Over het algemeen zijn populatiegebaseerde referentiebereiken van beperkte waarde voor de interpretatie van metingen in het individu als de variatie binnen individuen klein is, vergeleken met variatie tussen individuen. Dit kan ertoe leiden dat testresultaten die abnormaal zijn voor het individu onopgemerkt blijven binnen het brede groepsreferentiebereik.

Eerdere studies naar de biologische variatie in schildklierfunctietests werden uitgevoerd onder gestandaardiseerde omstandigheden gedurende kortere perioden. Daarom moet het klinische belang van variatie in schildklierfunctietests nog worden verduidelijkt.

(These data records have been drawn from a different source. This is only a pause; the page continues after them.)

(* ===== verification/Safe.v ===== *)
(** Panic-free arithmetic and slice access: [safe/math.go], [safe/decimal.go]
    and [safe/slice.go]. *)

From stdpp Require Import base numbers list.
From Stdlib Require Import QArith Lia SpecFloat.
From S2P Require Import Prelude GoText GoFloat Decimal.

Local Open Scope Z_scope.

Inductive safe_error :=
| ErrDivisionByZero
| ErrDecimalOutOfBounds
| ErrEmptySlice
| ErrIndexOutOfBounds
| ErrDecimalSyntax.   (* the error of decimal.NewFromString *)

#[export] Instance safe_error_eq_dec : EqDecision safe_error.
Proof. solve_decision. Defined.

Section decimal.
Context {D : Type} `{DecimalOps D}.

Definition hundredDecimal : D := dof_int 100.

Definition Divide (numerator denominator : D) : result safe_error D :=
  if dis_zero denominator then Err ErrDivisionByZero else Ok (ddiv numerator denominator).

Definition DivideRound (numerator denominator : D) (places : Z) : result safe_error D :=
  if dis_zero denominator then Err ErrDivisionByZero
  else Ok (ddiv_round numerator denominator places).

Definition DivideOrZero (numerator denominator : D) : D :=
  if dis_zero denominator then dzero else ddiv numerator denominator.

Definition DivideOrDefault (numerator denominator defaultValue : D) : D :=
  if dis_zero denominator then defaultValue else ddiv numerator denominator.

Definition Percentage (numerator denominator : D) : result safe_error D :=
  if dis_zero denominator then Err ErrDivisionByZero
  else Ok (dmul (ddiv numerator denominator) hundredDecimal).

Definition PercentageOrZero (numerator denominator : D) : D :=
  if dis_zero denominator then dzero
  else dmul (ddiv numerator denominator) hundredDecimal.

Definition MaxDecimalExponent : Z := 1000.
Definition MaxDecimalDigits : Z := 1000.
Definition MaxDecimalTextLength : Z := 1024.

Definition CheckDecimal (d : D) : result safe_error unit :=
  if (bool_decide (dexponent d > MaxDecimalExponent)
      || bool_decide (dexponent d < - MaxDecimalExponent))%bool
  then Err ErrDecimalOutOfBounds
  else if bool_decide (dnum_digits d > MaxDecimalDigits) then Err ErrDecimalOutOfBounds
  else Ok tt.

(** [parse] is [decimal.NewFromString] ([None] is its error); [s] is the
    byte sequence of the text, whose length bounds the work of parsing. *)
Definition ParseDecimal (parse : list Z → option D) (s : list Z) : result safe_error D :=
  if bool_decide (Z.of_nat (length s) > MaxDecimalTextLength) then Err ErrDecimalOutOfBounds
  else match parse s with
       | None => Err ErrDecimalSyntax
       | Some d => match CheckDecimal d with Err e => Err e | Ok _ => Ok d end
       end.

Lemma CheckDecimal_ok d :
  CheckDecimal d = Ok tt ↔ - 1000 ≤ dexponent d ≤ 1000 ∧ dnum_digits d ≤ 1000.
Proof.
  unfold CheckDecimal, MaxDecimalExponent, MaxDecimalDigits.
  repeat case_bool_decide; simpl; split; intros; try discriminate; try lia; done.
Qed.
End decimal.

(** Division of floats: an infinite or undefined quotient of a zero denominator
    never comes out. *)
Definition DivideFloat64 (numerator denominator : float64) : result safe_error float64 :=
  if feq denominator (of_int 0) then Err ErrDivisionByZero else Ok (fdiv numerator denominator).

Definition DivideFloat64OrZero (numerator denominator : float64) : float64 :=
  if feq denominator (of_int 0) then of_int 0 else fdiv numerator denominator.

Section slices.
Context {T : Type}.

Definition First (slice : list T) : result safe_error T :=
  match slice with [] => Err ErrEmptySlice | x :: _ => Ok x end.

Definition Last (slice : list T) : result safe_error T :=
  match last slice with None => Err ErrEmptySlice | Some x => Ok x end.

Definition At (slice : list T) (index : Z) : result safe_error T :=
  if (bool_decide (index < 0) || bool_decide (Z.of_nat (length slice) ≤ index))%bool
  then Err ErrIndexOutOfBounds
  else match slice !! Z.to_nat index with Some x => Ok x | None => Err ErrIndexOutOfBounds end.

Definition FirstOrDefault (slice : list T) (defaultValue : T) : T :=
  match slice with [] => defaultValue | x :: _ => x end.

Definition LastOrDefault (slice : list T) (defaultValue : T) : T :=
  match last slice with None => defaultValue | Some x => x end.

Definition AtOrDefault (slice : list T) (index : Z) (defaultValue : T) : T :=
  if (bool_decide (index < 0) || bool_decide (Z.of_nat (length slice) ≤ index))%bool
  then defaultValue
  else match slice !! Z.to_nat index with Some x => x | None => defaultValue end.

(** The bounds check is exact: the read behind it never misses. *)
Lemma At_spec slice index x :
  At slice index = Ok x ↔ 0 ≤ index ∧ slice !! Z.to_nat index = Some x.
Proof.
  unfold At. repeat case_bool_decide; simpl; (split; [|intros [? Hx]]); try lia; try done.
  - apply lookup_lt_Some in Hx. lia.
  - destruct (slice !! _); intros; simplify_eq. auto with lia.
  - by rewrite Hx.
Qed.

Lemma At_in_range slice index :
  0 ≤ index < Z.of_nat (length slice) → ∃ x, At slice index = Ok x.
Proof.
  intros Hi. destruct (lookup_lt_is_Some_2 slice (Z.to_nat index)) as [x Hx]; [lia|].
  exists x. apply At_spec. auto with lia.
Qed.
End slices.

Andersen e.a. schatten biologische [d.w.z. binnen (intra-) en tussen (inter-) individuele] variatie in schildklierfunctietests gedurende een periode van 12 maanden in een groep gezonde mannen in een routinematige laboratoriumomgeving. Dit werd gebruikt om het nut van populatiegebaseerde referentiebereiken voor serum TSH, totaal T3, totaal T4 en vrije T4-index (FTI) te beoordelen. Daarnaast berekenden ze het aantal tests dat nodig is om het individuele instelpunt met bepaalde betrouwbaarheidsniveaus te schatten en het verschil dat nodig is tussen twee hormoonwaarden voor significantie bij herhaalde tests van een individu.

Tot slot

Concluderend vonden ze dat individuele referentiebereiken voor serum T3 en T4 ongeveer de helft van de breedte van populatiegebaseerde referenties bereiken. Daarom is een testresultaat binnen de laboratoriumreferentielimieten niet noodzakelijkerwijs normaal voor het individu. Serum TSH buiten het populatiegebaseerde referentiebereik geeft aan dat serum T3 en serum T4 niet normaal zijn voor het individu.